Task item: Find "Definition Condition_DeepCopyInto : copier" and "Definition AnnotationVar_DeepCopyInto : copier" in the records below. Copy the lines holding them and every line between, exactly, and no others.

Given entries:
Definition ManagedFieldsEntry : shape := SStruct
  [("Manager", SString); ("Operation", SString); ("APIVersion", SString); ("Time", SPtr STime);
   ("FieldsType", SString); ("FieldsV1", SPtr FieldsV1); ("Subresource", SString)].
Definition ManagedFieldsEntry_DeepCopyInto : copier := copy_struct
  [("Time", copy_ptr assign); ("FieldsV1", copy_ptr FieldsV1_DeepCopyInto)].

Definition ObjectMeta : shape := SStruct
  [("Name", SString); ("GenerateName", SString); ("Namespace", SString); ("SelfLink", SString);
   ("UID", SString); ("ResourceVersion", SString); ("Generation", SInt); ("CreationTimestamp", STime);
   ("DeletionTimestamp", SPtr STime); ("DeletionGracePeriodSeconds", SPtr SInt);
   ("Labels", SMap SString); ("Annotations", SMap SString);
   ("OwnerReferences", SSlice OwnerReference); ("Finalizers", strings);
   ("ManagedFields", SSlice ManagedFieldsEntry)].
Definition ObjectMeta_DeepCopyInto : copier := copy_struct
  [("CreationTimestamp", assign); ("DeletionTimestamp", copy_ptr assign);
   ("DeletionGracePeriodSeconds", copy_ptr assign); ("Labels", copy_map assign);
   ("Annotations", copy_map assign); ("OwnerReferences", copy_slice OwnerReference_DeepCopyInto);
   ("Finalizers", copy_strings); ("ManagedFields", copy_slice ManagedFieldsEntry_DeepCopyInto)].

Definition ListMeta : shape := SStruct
  [("SelfLink", SString); ("ResourceVersion", SString); ("Continue", SString);
   ("RemainingItemCount", SPtr SInt); ("ShardInfo", SPtr (SStruct [("Selector", SString)]))].
Definition ListMeta_DeepCopyInto : copier := copy_struct
  [("RemainingItemCount", copy_ptr assign); ("ShardInfo", copy_ptr assign)].

Definition Condition : shape := SStruct
  [("Type", SString); ("Status", SString); ("ObservedGeneration", SInt);
   ("LastTransitionTime", STime); ("Reason", SString); ("Message", SString)].
Definition Condition_DeepCopyInto : copier := copy_struct [("LastTransitionTime", assign)].

Definition Toleration : shape := SStruct
  [("Key", SString); ("Operator", SString); ("Value", SString); ("Effect", SString);
   ("TolerationSeconds", SPtr SInt)].
Definition Toleration_DeepCopyInto : copier := copy_struct [("TolerationSeconds", copy_ptr assign)].

(** *** proxy.open-cluster-management.io *)

Definition AnnotationVar : shape := SStruct [("Key", SString); ("Value", SString)].
Definition AnnotationVar_DeepCopyInto : copier := assign.

Definition AuthenticationSelfSigned : shape := SStruct [("AdditionalSANs", strings)].
Definition AuthenticationSelfSigned_DeepCopyInto : copier := copy_struct [("AdditionalSANs", copy_strings)].

Definition CertificateSigningSecrets : shape := SStruct
  [("SigningProxyServerSecretName", SString); ("SigningProxyClientSecretName", SString);
   ("SigningAgentServerSecretName", SString)].
Definition CertificateSigningSecrets_DeepCopyInto : copier := assign.

Definition EntryPointHostname : shape := SStruct [("Value", SString)].
Definition EntryPointHostname_DeepCopyInto : copier := assign.

Definition EntryPointLoadBalancerService : shape := SStruct
  [("Name", SString); ("Annotations", SSlice AnnotationVar)].
Definition EntryPointLoadBalancerService_DeepCopyInto : copier := copy_struct
  [("Annotations", copy_slice assign)].

Definition ManagedProxyConfigurationCertificateDump : shape := SStruct
  [("Secrets", CertificateSigningSecrets)].
Definition ManagedProxyConfigurationCertificateDump_DeepCopyInto : copier := copy_struct
  [("Secrets", assign)].

Definition ManagedProxyConfigurationCertificateSigner : shape := SStruct
  [("Type", SString); ("SelfSigned", SPtr AuthenticationSelfSigned)].
Definition ManagedProxyConfigurationCertificateSigner_DeepCopyInto : copier := copy_struct
  [("SelfSigned", copy_ptr AuthenticationSelfSigned_DeepCopyInto)].

Definition ManagedProxyConfigurationAuthentication : shape := SStruct
  [("Signer", ManagedProxyConfigurationCertificateSigner);
   ("Dump", ManagedProxyConfigurationCertificateDump)].
Definition ManagedProxyConfigurationAuthentication_DeepCopyInto : copier := copy_struct
  [("Signer", ManagedProxyConfigurationCertificateSigner_DeepCopyInto); ("Dump", assign)].

Definition ManagedProxyConfigurationDeployPorts : shape := SStruct
  [("ProxyServer", SInt); ("AgentServer", SInt); ("HealthServer", SInt); ("AdminServer", SInt)].
Definition ManagedProxyConfigurationDeployPorts_DeepCopyInto : copier := assign.

Definition ManagedProxyConfigurationDeploy : shape := SStruct
  [("Ports", ManagedProxyConfigurationDeployPorts)].
Definition ManagedProxyConfigurationDeploy_DeepCopyInto : copier := copy_struct [("Ports", assign)].

Definition ManagedProxyConfigurationProxyAgent : shape := SStruct
  [("Image", SString); ("Replicas", SInt); ("AdditionalArgs", strings);
   ("AdditionalServiceProxyArgs", strings); ("ImagePullSecrets", strings);
   ("AdditionalServiceCAConfigMap", SString)].
Definition ManagedProxyConfigurationProxyAgent_DeepCopyInto : copier := copy_struct
  [("AdditionalArgs", copy_strings); ("AdditionalServiceProxyArgs", copy_strings);
   ("ImagePullSecrets", copy_strings)].

Definition NodePlacement : shape := SStruct
  [("NodeSelector", SMap SString); ("Tolerations", SSlice Toleration)].
Definition NodePlacement_DeepCopyInto : copier := copy_struct
  [("NodeSelector", copy_map assign); ("Tolerations", copy_slice Toleration_DeepCopyInto)].

Definition ManagedProxyConfigurationProxyServerEntrypoint : shape := SStruct
  [("Type", SString); ("LoadBalancerService", SPtr EntryPointLoadBalancerService);
   ("Hostname", SPtr EntryPointHostname); ("Port", SInt)].
Definition ManagedProxyConfigurationProxyServerEntrypoint_DeepCopyInto : copier := copy_struct
  [("LoadBalancerService", copy_ptr EntryPointLoadBalancerService_DeepCopyInto);
   ("Hostname", copy_ptr assign)].

Definition ManagedProxyConfigurationProxyServer : shape := SStruct
  [("Image", SString); ("Replicas", SInt); ("InClusterServiceName", SString); ("Namespace", SString);
   ("Entrypoint", SPtr ManagedProxyConfigurationProxyServerEntrypoint); ("AdditionalArgs", strings);
   ("NodePlacement", NodePlacement)].
Definition ManagedProxyConfigurationProxyServer_DeepCopyInto : copier := copy_struct
  [("Entrypoint", copy_ptr ManagedProxyConfigurationProxyServerEntrypoint_DeepCopyInto);
   ("AdditionalArgs", copy_strings); ("NodePlacement", NodePlacement_DeepCopyInto)].

Definition ManagedProxyConfigurationUserServer : shape := SStruct [("AdditionalSANs", strings)].
Definition ManagedProxyConfigurationUserServer_DeepCopyInto : copier := copy_struct
  [("AdditionalSANs", copy_strings)].

Definition ManagedProxyConfigurationSpec : shape := SStruct
  [("Authentication", ManagedProxyConfigurationAuthentication);
   ("ProxyServer", ManagedProxyConfigurationProxyServer);
   ("ProxyAgent", ManagedProxyConfigurationProxyAgent);
   ("Deploy", SPtr ManagedProxyConfigurationDeploy);
   ("UserServer", SPtr ManagedProxyConfigurationUserServer)].
Definition ManagedProxyConfigurationSpec_DeepCopyInto : copier := copy_struct
  [("Authentication", ManagedProxyConfigurationAuthentication_DeepCopyInto);
   ("ProxyServer", ManagedProxyConfigurationProxyServer_DeepCopyInto);
   ("ProxyAgent", ManagedProxyConfigurationProxyAgent_DeepCopyInto);
   ("Deploy", copy_ptr assign);
   ("UserServer", copy_ptr ManagedProxyConfigurationUserServer_DeepCopyInto)].

Definition ManagedProxyConfigurationStatus : shape := SStruct
  [("LastObservedGeneration", SInt); ("Conditions", SSlice Condition)].
Definition ManagedProxyConfigurationStatus_DeepCopyInto : copier := copy_struct
  [("Conditions", copy_slice Condition_DeepCopyInto)].

Definition ManagedProxyConfiguration : shape := SStruct
  [("TypeMeta", TypeMeta); ("ObjectMeta", ObjectMeta); ("Spec", ManagedProxyConfigurationSpec);
   ("Status", ManagedProxyConfigurationStatus)].
Definition ManagedProxyConfiguration_DeepCopyInto : copier := copy_struct
  [("TypeMeta", assign); ("ObjectMeta", ObjectMeta_DeepCopyInto);
   ("Spec", ManagedProxyConfigurationSpec_DeepCopyInto);
   ("Status", ManagedProxyConfigurationStatus_DeepCopyInto)].

Definition ManagedProxyConfigurationList : shape := SStruct
  [("TypeMeta", TypeMeta); ("ListMeta", ListMeta); ("Items", SSlice ManagedProxyConfiguration)].
Definition ManagedProxyConfigurationList_DeepCopyInto : copier := copy_struct
  [("TypeMeta", assign); ("ListMeta", ListMeta_DeepCopyInto);
   ("Items", copy_slice ManagedProxyConfiguration_DeepCopyInto)].

(** *** The copies into new variables *)

Definition AnnotationVar_DeepCopy : copier := DeepCopy AnnotationVar_DeepCopyInto.
Definition AuthenticationSelfSigned_DeepCopy : copier := DeepCopy AuthenticationSelfSigned_DeepCopyInto.
Definition CertificateSigningSecrets_DeepCopy : copier := DeepCopy CertificateSigningSecrets_DeepCopyInto.
Definition EntryPointHostname_DeepCopy : copier := DeepCopy EntryPointHostname_DeepCopyInto.
Definition EntryPointLoadBalancerService_DeepCopy : copier := DeepCopy EntryPointLoadBalancerService_DeepCopyInto.
Definition ManagedProxyConfiguration_DeepCopy : copier := DeepCopy ManagedProxyConfiguration_DeepCopyInto.
Definition ManagedProxyConfigurationAuthentication_DeepCopy : copier := DeepCopy ManagedProxyConfigurationAuthentication_DeepCopyInto.
Definition ManagedProxyConfigurationCertificateDump_DeepCopy : copier := DeepCopy ManagedProxyConfigurationCertificateDump_DeepCopyInto.
Definition ManagedProxyConfigurationCertificateSigner_DeepCopy : copier := DeepCopy ManagedProxyConfigurationCertificateSigner_DeepCopyInto.
Definition ManagedProxyConfigurationDeploy_DeepCopy : copier := DeepCopy ManagedProxyConfigurationDeploy_DeepCopyInto.
Definition ManagedProxyConfigurationDeployPorts_DeepCopy : copier := DeepCopy ManagedProxyConfigurationDeployPorts_DeepCopyInto.
Definition ManagedProxyConfigurationList_DeepCopy : copier := DeepCopy ManagedProxyConfigurationList_DeepCopyInto.
Definition ManagedProxyConfigurationProxyAgent_DeepCopy : copier := DeepCopy ManagedProxyConfigurationProxyAgent_DeepCopyInto.
Definition ManagedProxyConfigurationProxyServer_DeepCopy : copier := DeepCopy ManagedProxyConfigurationProxyServer_DeepCopyInto.
Definition ManagedProxyConfigurationProxyServerEntrypoint_DeepCopy : copier := DeepCopy ManagedProxyConfigurationProxyServerEntrypoint_DeepCopyInto.
Definition ManagedProxyConfigurationSpec_DeepCopy : copier := DeepCopy ManagedProxyConfigurationSpec_DeepCopyInto.
Definition ManagedProxyConfigurationStatus_DeepCopy : copier := DeepCopy ManagedProxyConfigurationStatus_DeepCopyInto.
Definition ManagedProxyConfigurationUserServer_DeepCopy : copier := DeepCopy ManagedProxyConfigurationUserServer_DeepCopyInto.
Definition NodePlacement_DeepCopy : copier := DeepCopy NodePlacement_DeepCopyInto.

Task output:
Definition Condition_DeepCopyInto : copier := copy_struct [("LastTransitionTime", assign)].

Definition Toleration : shape := SStruct
  [("Key", SString); ("Operator", SString); ("Value", SString); ("Effect", SString);
   ("TolerationSeconds", SPtr SInt)].
Definition Toleration_DeepCopyInto : copier := copy_struct [("TolerationSeconds", copy_ptr assign)].

(** *** proxy.open-cluster-management.io *)

Definition AnnotationVar : shape := SStruct [("Key", SString); ("Value", SString)].
Definition AnnotationVar_DeepCopyInto : copier := assign.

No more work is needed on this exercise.